Part 1 of 3: Choosing the right bonsai tree

  1. Select a tree species that is suitable for your climate. Not all bonsai trees are the same. Many woody perennial crops and even some tropical plants can be used to make bonsai trees, but not every variety will suit your specific location. When choosing a strain, it is important to keep in mind the climate in which the tree will grow. For example, some trees die in the freezing cold, while for others the temperature must drop below freezing, so that they can go into hibernation in preparation for spring. Before you start with a bonsai tree, make sure the strain you have chosen can live in your area - especially if you want to keep it out. Garden center staff can help you if you're unsure.

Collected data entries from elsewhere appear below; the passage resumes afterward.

(** With the default token blob and no server recorded, an action other
    than an edit of the tokens changes neither, and reaches neither the
    store nor the authorization. *)
Lemma perform_without_tokens (a : action) (w : World Server Remote) :
  JSON_parse E "" = None ->
  tokens (settings w) = "" ->
  authorizationServer w = None ->
  (forall v, a <> EditTokens v) ->
  tokens (settings (after (perform E a) w)) = "" /\
  authorizationServer (after (perform E a) w) = None /\
  token_requests (trace (perform E a) w) = [] /\
  lookups (trace (perform E a) w) = [].
Proof.
  intros Hparse Ht Hg Ha. rewrite <- Ht in Hparse.
  destruct a; try (exfalso; eapply Ha; reflexivity);
    run_all; repeat split; simpl; try assumption; reflexivity.
Qed.

End Sessions.

Lemma token_requests_app :
  forall (Client Json : Type) (l l' : list (event Client Json)),
    token_requests (l ++ l') = token_requests l ++ token_requests l'.
Proof. intros. apply flat_map_app. Qed.

Lemma session_parts :
  forall (Client Server Json Remote : Type) (E : Env Client Server Json Remote)
         (a : action) (l : list action) (w : World Server Remote),
    after (session E (a :: l)) w = after (session E l) (after (perform E a) w) /\
    trace (session E (a :: l)) w =
      trace (perform E a) w ++ trace (session E l) (after (perform E a) w).
Proof.
  intros. destruct (run_parts _ _ (session_cons E a l w)) as (_ & H1 & H2).
  split; assumption.
Qed.



(** After every action the data file holds the settings in memory, so a
    restart at any point of a session comes back with the same settings,
    and with no server recorded. *)
Theorem session_survives_restart :
  forall (Client Server Json Remote : Type) (E : Env Client Server Json Remote)
         (l : list action) (w : World Server Remote),
    synced w ->
    let w' := after (session E l) w in
    synced w' /\
    settings (after (restart E) w') = settings w' /\
    authorizationServer (after (restart E) w') = None /\
    remote (after (restart E) w') = remote w'.
Proof.
  intros Client Server Json Remote E l.
  induction l as [|a l IH]; intros w Hs w'.
  - subst w'. simpl. split; [exact Hs |].
    unfold synced in Hs. run_all. repeat split; simpl; try reflexivity.
    symmetry. exact Hs.
  - subst w'. destruct (session_parts E a l w) as [Hw _]. rewrite Hw.
    apply IH. apply perform_synced. exact Hs.
Qed.

(** [onload] leaves the settings in memory equal to the saved ones. *)
Lemma onload_synced :
  forall (Client Server Json Remote : Type) (E : Env Client Server Json Remote)
         (w : World Server Remote),
    synced (after (onload E) w).
Proof. intros. unfold synced. run_all. reflexivity. Qed.

Lemma session_survives_restart_witness :
  let E := Sample.env (Resolved Sample.NEW_TOKENS) in
  let l := [EditFolder "other"; Push "Notes" "# Hello"] in
  let saved := with_data Sample.signed_out (Some (settings Sample.signed_out)) in
  let w' := after (session E l) (after (onload E) saved) in
  tokens (settings w') = Sample.JSON_stringify Sample.NEW_TOKENS /\
  authorizationServer w' = Some Sample.PORT /\
  settings (after (restart E) w') = settings w' /\
  authorizationServer (after (restart E) w') = None.
Proof.
  intros E l saved w'.
  pose proof (@session_survives_restart _ _ _ _ E l (after (onload E) saved)
                (onload_synced E saved)) as H.
  split; [reflexivity |]. split; [reflexivity |].
  split; [exact (proj1 (proj2 H)) | exact (proj1 (proj2 (proj2 H)))].
Defined.

(** With the default, empty token blob and no server recorded, a session
    without an edit of the tokens never gets past [JSON.parse]: however
    many pushes, opens and edits of folder and credentials it holds, no
    token is requested, the store is never called, and the blob stays
    empty. *)
Theorem session_without_tokens_is_stuck :
  forall (Client Server Json Remote : Type) (E : Env Client Server Json Remote)
         (l : list action) (w : World Server Remote),
    JSON_parse E "" = None ->
    tokens (settings w) = "" ->
    authorizationServer w = None ->
    Forall (fun a => forall v, a <> EditTokens v) l ->
    tokens (settings (after (session E l) w)) = "" /\
    authorizationServer (after (session E l) w) = None /\
    token_requests (trace (session E l) w) = [] /\
    lookups (trace (session E l) w) = [].
Proof.
  intros Client Server Json Remote E l.
  induction l as [|a l IH]; intros w Hparse Ht Hg Hl.
  - repeat split; assumption.
  - inversion Hl as [|a' l' Ha Hl']; subst.
    destruct (session_parts E a l w) as [Hw Htr]. rewrite Hw, Htr.
    destruct (@perform_without_tokens _ _ _ _ E a w Hparse Ht Hg Ha) as (Ht1 & Hg1 & Hr1 & Hl1).
    destruct (IH _ Hparse Ht1 Hg1 Hl') as (Ht2 & Hg2 & Hr2 & Hl2).
    rewrite token_requests_app, lookups_app, Hr1, Hr2, Hl1, Hl2.
    repeat split; assumption.
Qed.

Lemma session_without_tokens_is_stuck_witness :
  let E := Sample.env (Resolved Sample.NEW_TOKENS) in
  let l := [EditCredentials Sample.CREDENTIALS; Push "Notes" "# Hello";
            Open "Notes" "# Hello"] in
  let w := after (restart E) Sample.installed in
  tokens (settings w) = "" /\
  lookups (trace (session E l) w) = [] /\
  token_requests (trace (session E l) w) = [].
Proof.
  intros E l w.
  assert (Hl : Forall (fun a => forall v, a <> EditTokens v) l).
  { repeat constructor; intros v H; discriminate H. }
  pose proof (@session_without_tokens_is_stuck _ _ _ _ E l w
                eq_refl eq_refl eq_refl Hl) as H.
  split; [reflexivity |].
  split; [exact (proj2 (proj2 (proj2 H))) | exact (proj1 (proj2 (proj2 H)))].
Defined.

(** ** More on [getAuth] *)

(** A token set obtained in one run of the application is used in the
    next: when the serialized tokens parse back and pass the validity
    check, [getAuth] after a restart returns the client from the stored
    blob, without a second authorization. *)
Theorem tokens_survive_restart :
  forall (Client Server Json Remote : Type) (E : Env Client Server Json Remote)
         (w : World Server Remote) (auth : Client) (t t' : Json)
         (srv : Server) (url : string),
    authorizationServer w = None ->
    getClient E (credentials (settings w)) = inr auth ->
    JSON_parse E (tokens (settings w)) = Some t ->
    hasValidToken E auth t = Resolved false ->
    getNewToken E auth = Resolved (srv, url, Resolved t') ->
    JSON_parse E (JSON_stringify E t') = Some t' ->
    hasValidToken E auth t' = Resolved true ->
    let w2 := after (restart E) (after (getAuth E) w) in
    tokens (settings w2) = JSON_stringify E t' /\
    getAuth E w2 =
      (Returned (Some auth), w2,
       [CallGetClient (credentials (settings w)); CallHasValidToken auth t']).
Proof.
  intros Client Server Json Remote E w auth t t' srv url Hg Hc Hp Hv Hn Hrt Hv' w2.
  assert (Hw2 : w2 = {| settings := set_tokens (settings w) (JSON_stringify E t');
                        authorizationServer := None;
                        data := Some (set_tokens (settings w) (JSON_stringify E t'));
                        remote := remote w |}).
  { destruct (run_parts _ _ (getAuth_round_trip E w Hg Hc Hp Hv Hn)) as (_ & Hw1 & _).
    subst w2. rewrite Hw1. unfold authorized.
    unfold_lifecycle. unfold_monad. simpl.
    destruct (settings w); reflexivity. }
  rewrite Hw2. split; [reflexivity |].
  rewrite (@getAuth_cached _ _ _ _ E _ auth t'); simpl;
    try reflexivity; assumption.
Qed.

Lemma tokens_survive_restart_witness :
  let E := Sample.env (Resolved Sample.NEW_TOKENS) in
  let w2 := after (restart E) (after (getAuth E) Sample.signed_out) in
  JSON_parse E (JSON_stringify E Sample.NEW_TOKENS) = Some Sample.NEW_TOKENS /\
  result (getAuth E) (after (getAuth E) Sample.signed_out) = Returned None /\
  result (getAuth E) w2 = Returned (Some Sample.CREDENTIALS).
Proof.
  intros E w2.
  pose proof (@tokens_survive_restart _ _ _ _ E Sample.signed_out
                Sample.CREDENTIALS (Sample.JObj []) Sample.NEW_TOKENS
                Sample.PORT Sample.AUTHORIZE_URL
                eq_refl eq_refl eq_refl eq_refl eq_refl eq_refl eq_refl) as H.
  split; [reflexivity |]. split; [reflexivity |].
  destruct H as [_ H]. fold w2 in H.
  unfold result. rewrite H. reflexivity.
Defined.

(** When the token promise rejects, [getAuth] rejects with the same
    error after the notice, the clipboard write and the scheduled launch;
    nothing is stored, but the server stays recorded, so the next call
    answers "Already authenticating" instead of starting over. *)
Theorem getAuth_denied_stays_guarded :
  forall (Client Server Json Remote : Type) (E : Env Client Server Json Remote)
         (w : World Server Remote) (auth : Client) (t : Json)
         (srv : Server) (url : string) (e : JsError),
    authorizationServer w = None ->
    getClient E (credentials (settings w)) = inr auth ->
    JSON_parse E (tokens (settings w)) = Some t ->
    hasValidToken E auth t = Resolved false ->
    getNewToken E auth = Resolved (srv, url, Rejected e) ->
    let w' := after (getAuth E) w in
    result (getAuth E) w = Threw e /\
    w' = with_authorizationServer w (Some srv) /\
    saves (trace (getAuth E) w) = [] /\
    notices (trace (getAuth E) w) = [MSG_AUTHENTICATE] /\
    clipboard_writes (trace (getAuth E) w) = [url] /\
    launches (trace (getAuth E) w) = [url] /\
    getAuth E w' = (Returned None, w', [Notice MSG_ALREADY]).
Proof.
  intros Client Server Json Remote E w auth t srv url e Hg Hc Hp Hv Hn w'.
  subst w'. run. repeat split; reflexivity.
Qed.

    • A bonsai variety that is well suited for beginners is juniper. These evergreen trees are hardy and can survive throughout the Northern Hemisphere, and even the more temperate regions of the Southern Hemisphere. In addition, juniper trees are easy to grow - they respond well to pruning and other "workouts" and, because they stay green, they never lose their leaves.
    • Other conifers often grown as bonsai trees include pine, spruce, and cedar of all kinds. Deciduous trees are another option - Japanese maples are especially beautiful, as are magnolias, elms and oaks. Finally, some non-woody tropical plants, such as the crassula ovata and serissa foetida, are good indoor choices in cool or temperate climates.
  2. Decide whether you want the tree indoors or outdoors. The needs of an indoor or outdoor bonsai can be very different. In general, it is drier indoors and there is less light than outdoors, so you will want to choose trees that require less light and moisture. Below are some of the most common bonsai varieties, grouped according to their indoor or outdoor suitability:
    • Within: Ficus, Schefflera, Serissa, Gardenia, Camellia, Boxwood.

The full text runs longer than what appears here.